DATASET CONTENT START

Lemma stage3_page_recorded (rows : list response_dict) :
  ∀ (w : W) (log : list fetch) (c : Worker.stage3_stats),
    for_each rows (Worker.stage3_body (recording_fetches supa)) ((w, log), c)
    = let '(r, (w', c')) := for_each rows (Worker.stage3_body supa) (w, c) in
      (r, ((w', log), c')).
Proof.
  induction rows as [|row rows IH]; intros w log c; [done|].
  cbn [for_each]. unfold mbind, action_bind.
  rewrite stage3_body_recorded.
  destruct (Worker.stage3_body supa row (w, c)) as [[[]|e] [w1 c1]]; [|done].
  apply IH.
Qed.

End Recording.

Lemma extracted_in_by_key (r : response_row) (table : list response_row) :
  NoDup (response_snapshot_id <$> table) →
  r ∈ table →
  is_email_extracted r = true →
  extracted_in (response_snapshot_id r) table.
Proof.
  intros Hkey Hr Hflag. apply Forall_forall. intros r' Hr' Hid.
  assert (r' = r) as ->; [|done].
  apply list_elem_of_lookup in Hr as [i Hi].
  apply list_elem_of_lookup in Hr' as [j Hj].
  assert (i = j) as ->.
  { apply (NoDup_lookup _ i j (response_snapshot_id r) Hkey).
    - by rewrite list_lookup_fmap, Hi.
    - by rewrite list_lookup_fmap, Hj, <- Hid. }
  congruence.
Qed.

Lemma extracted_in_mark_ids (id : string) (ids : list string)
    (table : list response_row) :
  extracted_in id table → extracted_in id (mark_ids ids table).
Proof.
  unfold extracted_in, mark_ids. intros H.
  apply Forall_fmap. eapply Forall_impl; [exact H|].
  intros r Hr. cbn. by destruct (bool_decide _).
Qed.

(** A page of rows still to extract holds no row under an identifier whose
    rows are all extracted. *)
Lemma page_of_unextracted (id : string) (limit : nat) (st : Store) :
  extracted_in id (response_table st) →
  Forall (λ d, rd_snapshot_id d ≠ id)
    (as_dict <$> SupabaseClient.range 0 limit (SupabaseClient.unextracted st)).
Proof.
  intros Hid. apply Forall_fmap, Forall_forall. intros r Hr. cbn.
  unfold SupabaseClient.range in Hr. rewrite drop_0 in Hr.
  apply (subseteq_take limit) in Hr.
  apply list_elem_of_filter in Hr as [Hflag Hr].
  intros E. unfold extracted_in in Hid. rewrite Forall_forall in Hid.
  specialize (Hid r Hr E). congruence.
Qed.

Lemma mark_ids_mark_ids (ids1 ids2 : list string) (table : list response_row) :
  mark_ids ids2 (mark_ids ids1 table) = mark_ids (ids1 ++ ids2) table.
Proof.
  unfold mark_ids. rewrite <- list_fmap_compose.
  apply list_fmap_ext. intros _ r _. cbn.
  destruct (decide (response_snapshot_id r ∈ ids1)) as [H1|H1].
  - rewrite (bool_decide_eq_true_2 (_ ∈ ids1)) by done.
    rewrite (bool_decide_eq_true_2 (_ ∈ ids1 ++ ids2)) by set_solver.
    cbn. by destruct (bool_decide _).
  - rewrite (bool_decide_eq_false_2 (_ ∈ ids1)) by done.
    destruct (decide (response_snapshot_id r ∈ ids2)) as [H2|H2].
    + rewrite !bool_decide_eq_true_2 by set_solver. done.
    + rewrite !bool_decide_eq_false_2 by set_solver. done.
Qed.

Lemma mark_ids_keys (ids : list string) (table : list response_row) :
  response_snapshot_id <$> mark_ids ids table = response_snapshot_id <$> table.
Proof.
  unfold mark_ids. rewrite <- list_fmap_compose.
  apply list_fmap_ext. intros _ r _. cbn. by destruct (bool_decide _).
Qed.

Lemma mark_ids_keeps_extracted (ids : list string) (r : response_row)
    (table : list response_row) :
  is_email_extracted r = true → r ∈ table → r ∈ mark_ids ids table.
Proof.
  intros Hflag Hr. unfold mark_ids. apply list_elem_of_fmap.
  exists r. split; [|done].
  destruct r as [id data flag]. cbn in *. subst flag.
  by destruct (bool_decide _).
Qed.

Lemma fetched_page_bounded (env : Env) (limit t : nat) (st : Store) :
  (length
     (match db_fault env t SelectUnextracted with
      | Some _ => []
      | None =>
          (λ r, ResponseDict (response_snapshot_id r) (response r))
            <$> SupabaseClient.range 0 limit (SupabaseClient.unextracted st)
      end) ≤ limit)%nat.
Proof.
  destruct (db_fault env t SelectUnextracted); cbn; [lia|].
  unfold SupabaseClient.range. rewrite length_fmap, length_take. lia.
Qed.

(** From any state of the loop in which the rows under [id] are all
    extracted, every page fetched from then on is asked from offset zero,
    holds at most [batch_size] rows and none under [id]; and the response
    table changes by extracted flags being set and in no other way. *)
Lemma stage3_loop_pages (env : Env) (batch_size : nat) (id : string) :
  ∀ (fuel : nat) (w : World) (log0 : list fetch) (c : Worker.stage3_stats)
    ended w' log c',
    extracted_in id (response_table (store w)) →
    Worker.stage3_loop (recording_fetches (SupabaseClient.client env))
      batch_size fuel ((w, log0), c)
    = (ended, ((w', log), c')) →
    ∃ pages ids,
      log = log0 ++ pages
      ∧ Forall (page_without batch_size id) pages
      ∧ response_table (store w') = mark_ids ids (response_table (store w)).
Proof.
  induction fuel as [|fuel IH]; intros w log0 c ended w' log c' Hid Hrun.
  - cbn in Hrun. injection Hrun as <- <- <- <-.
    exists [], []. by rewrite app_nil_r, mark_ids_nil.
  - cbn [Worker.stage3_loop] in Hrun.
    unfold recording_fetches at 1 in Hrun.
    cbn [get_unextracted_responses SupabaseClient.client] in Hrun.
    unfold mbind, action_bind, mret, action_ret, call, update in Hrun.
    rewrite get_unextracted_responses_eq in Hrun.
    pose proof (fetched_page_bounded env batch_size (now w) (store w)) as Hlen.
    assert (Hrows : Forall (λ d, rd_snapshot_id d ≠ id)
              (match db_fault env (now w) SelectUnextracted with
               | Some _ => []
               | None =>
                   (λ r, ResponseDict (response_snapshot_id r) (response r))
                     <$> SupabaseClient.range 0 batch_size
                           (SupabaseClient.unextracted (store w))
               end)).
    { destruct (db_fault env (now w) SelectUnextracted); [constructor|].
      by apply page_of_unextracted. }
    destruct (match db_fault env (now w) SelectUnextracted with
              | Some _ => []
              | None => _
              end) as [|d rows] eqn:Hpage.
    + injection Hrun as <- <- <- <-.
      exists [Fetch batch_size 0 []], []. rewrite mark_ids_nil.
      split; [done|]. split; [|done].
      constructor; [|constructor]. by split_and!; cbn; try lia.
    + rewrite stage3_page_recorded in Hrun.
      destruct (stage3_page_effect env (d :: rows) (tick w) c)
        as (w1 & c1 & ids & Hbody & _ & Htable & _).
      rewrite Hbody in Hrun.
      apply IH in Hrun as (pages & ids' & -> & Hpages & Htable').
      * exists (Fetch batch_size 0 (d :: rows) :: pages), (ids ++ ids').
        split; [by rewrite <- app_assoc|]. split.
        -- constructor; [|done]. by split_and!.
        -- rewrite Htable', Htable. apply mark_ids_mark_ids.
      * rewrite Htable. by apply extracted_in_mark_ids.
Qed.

DATASET CONTENT END

In full and word for word, write out the data above.

= EXPECTED ANSWER =
Lemma stage3_page_recorded (rows : list response_dict) :
  ∀ (w : W) (log : list fetch) (c : Worker.stage3_stats),
    for_each rows (Worker.stage3_body (recording_fetches supa)) ((w, log), c)
    = let '(r, (w', c')) := for_each rows (Worker.stage3_body supa) (w, c) in
      (r, ((w', log), c')).
Proof.
  induction rows as [|row rows IH]; intros w log c; [done|].
  cbn [for_each]. unfold mbind, action_bind.
  rewrite stage3_body_recorded.
  destruct (Worker.stage3_body supa row (w, c)) as [[[]|e] [w1 c1]]; [|done].
  apply IH.
Qed.

End Recording.

Lemma extracted_in_by_key (r : response_row) (table : list response_row) :
  NoDup (response_snapshot_id <$> table) →
  r ∈ table →
  is_email_extracted r = true →
  extracted_in (response_snapshot_id r) table.
Proof.
  intros Hkey Hr Hflag. apply Forall_forall. intros r' Hr' Hid.
  assert (r' = r) as ->; [|done].
  apply list_elem_of_lookup in Hr as [i Hi].
  apply list_elem_of_lookup in Hr' as [j Hj].
  assert (i = j) as ->.
  { apply (NoDup_lookup _ i j (response_snapshot_id r) Hkey).
    - by rewrite list_lookup_fmap, Hi.
    - by rewrite list_lookup_fmap, Hj, <- Hid. }
  congruence.
Qed.

Lemma extracted_in_mark_ids (id : string) (ids : list string)
    (table : list response_row) :
  extracted_in id table → extracted_in id (mark_ids ids table).
Proof.
  unfold extracted_in, mark_ids. intros H.
  apply Forall_fmap. eapply Forall_impl; [exact H|].
  intros r Hr. cbn. by destruct (bool_decide _).
Qed.

(** A page of rows still to extract holds no row under an identifier whose
    rows are all extracted. *)
Lemma page_of_unextracted (id : string) (limit : nat) (st : Store) :
  extracted_in id (response_table st) →
  Forall (λ d, rd_snapshot_id d ≠ id)
    (as_dict <$> SupabaseClient.range 0 limit (SupabaseClient.unextracted st)).
Proof.
  intros Hid. apply Forall_fmap, Forall_forall. intros r Hr. cbn.
  unfold SupabaseClient.range in Hr. rewrite drop_0 in Hr.
  apply (subseteq_take limit) in Hr.
  apply list_elem_of_filter in Hr as [Hflag Hr].
  intros E. unfold extracted_in in Hid. rewrite Forall_forall in Hid.
  specialize (Hid r Hr E). congruence.
Qed.

Lemma mark_ids_mark_ids (ids1 ids2 : list string) (table : list response_row) :
  mark_ids ids2 (mark_ids ids1 table) = mark_ids (ids1 ++ ids2) table.
Proof.
  unfold mark_ids. rewrite <- list_fmap_compose.
  apply list_fmap_ext. intros _ r _. cbn.
  destruct (decide (response_snapshot_id r ∈ ids1)) as [H1|H1].
  - rewrite (bool_decide_eq_true_2 (_ ∈ ids1)) by done.
    rewrite (bool_decide_eq_true_2 (_ ∈ ids1 ++ ids2)) by set_solver.
    cbn. by destruct (bool_decide _).
  - rewrite (bool_decide_eq_false_2 (_ ∈ ids1)) by done.
    destruct (decide (response_snapshot_id r ∈ ids2)) as [H2|H2].
    + rewrite !bool_decide_eq_true_2 by set_solver. done.
    + rewrite !bool_decide_eq_false_2 by set_solver. done.
Qed.

Lemma mark_ids_keys (ids : list string) (table : list response_row) :
  response_snapshot_id <$> mark_ids ids table = response_snapshot_id <$> table.
Proof.
  unfold mark_ids. rewrite <- list_fmap_compose.
  apply list_fmap_ext. intros _ r _. cbn. by destruct (bool_decide _).
Qed.

Lemma mark_ids_keeps_extracted (ids : list string) (r : response_row)
    (table : list response_row) :
  is_email_extracted r = true → r ∈ table → r ∈ mark_ids ids table.
Proof.
  intros Hflag Hr. unfold mark_ids. apply list_elem_of_fmap.
  exists r. split; [|done].
  destruct r as [id data flag]. cbn in *. subst flag.
  by destruct (bool_decide _).
Qed.

Lemma fetched_page_bounded (env : Env) (limit t : nat) (st : Store) :
  (length
     (match db_fault env t SelectUnextracted with
      | Some _ => []
      | None =>
          (λ r, ResponseDict (response_snapshot_id r) (response r))
            <$> SupabaseClient.range 0 limit (SupabaseClient.unextracted st)
      end) ≤ limit)%nat.
Proof.
  destruct (db_fault env t SelectUnextracted); cbn; [lia|].
  unfold SupabaseClient.range. rewrite length_fmap, length_take. lia.
Qed.

(** From any state of the loop in which the rows under [id] are all
    extracted, every page fetched from then on is asked from offset zero,
    holds at most [batch_size] rows and none under [id]; and the response
    table changes by extracted flags being set and in no other way. *)
Lemma stage3_loop_pages (env : Env) (batch_size : nat) (id : string) :
  ∀ (fuel : nat) (w : World) (log0 : list fetch) (c : Worker.stage3_stats)
    ended w' log c',
    extracted_in id (response_table (store w)) →
    Worker.stage3_loop (recording_fetches (SupabaseClient.client env))
      batch_size fuel ((w, log0), c)
    = (ended, ((w', log), c')) →
    ∃ pages ids,
      log = log0 ++ pages
      ∧ Forall (page_without batch_size id) pages
      ∧ response_table (store w') = mark_ids ids (response_table (store w)).
Proof.
  induction fuel as [|fuel IH]; intros w log0 c ended w' log c' Hid Hrun.
  - cbn in Hrun. injection Hrun as <- <- <- <-.
    exists [], []. by rewrite app_nil_r, mark_ids_nil.
  - cbn [Worker.stage3_loop] in Hrun.
    unfold recording_fetches at 1 in Hrun.
    cbn [get_unextracted_responses SupabaseClient.client] in Hrun.
    unfold mbind, action_bind, mret, action_ret, call, update in Hrun.
    rewrite get_unextracted_responses_eq in Hrun.
    pose proof (fetched_page_bounded env batch_size (now w) (store w)) as Hlen.
    assert (Hrows : Forall (λ d, rd_snapshot_id d ≠ id)
              (match db_fault env (now w) SelectUnextracted with
               | Some _ => []
               | None =>
                   (λ r, ResponseDict (response_snapshot_id r) (response r))
                     <$> SupabaseClient.range 0 batch_size
                           (SupabaseClient.unextracted (store w))
               end)).
    { destruct (db_fault env (now w) SelectUnextracted); [constructor|].
      by apply page_of_unextracted. }
    destruct (match db_fault env (now w) SelectUnextracted with
              | Some _ => []
              | None => _
              end) as [|d rows] eqn:Hpage.
    + injection Hrun as <- <- <- <-.
      exists [Fetch batch_size 0 []], []. rewrite mark_ids_nil.
      split; [done|]. split; [|done].
      constructor; [|constructor]. by split_and!; cbn; try lia.
    + rewrite stage3_page_recorded in Hrun.
      destruct (stage3_page_effect env (d :: rows) (tick w) c)
        as (w1 & c1 & ids & Hbody & _ & Htable & _).
      rewrite Hbody in Hrun.
      apply IH in Hrun as (pages & ids' & -> & Hpages & Htable').
      * exists (Fetch batch_size 0 (d :: rows) :: pages), (ids ++ ids').
        split; [by rewrite <- app_assoc|]. split.
        -- constructor; [|done]. by split_and!.
        -- rewrite Htable', Htable. apply mark_ids_mark_ids.
      * rewrite Htable. by apply extracted_in_mark_ids.
Qed.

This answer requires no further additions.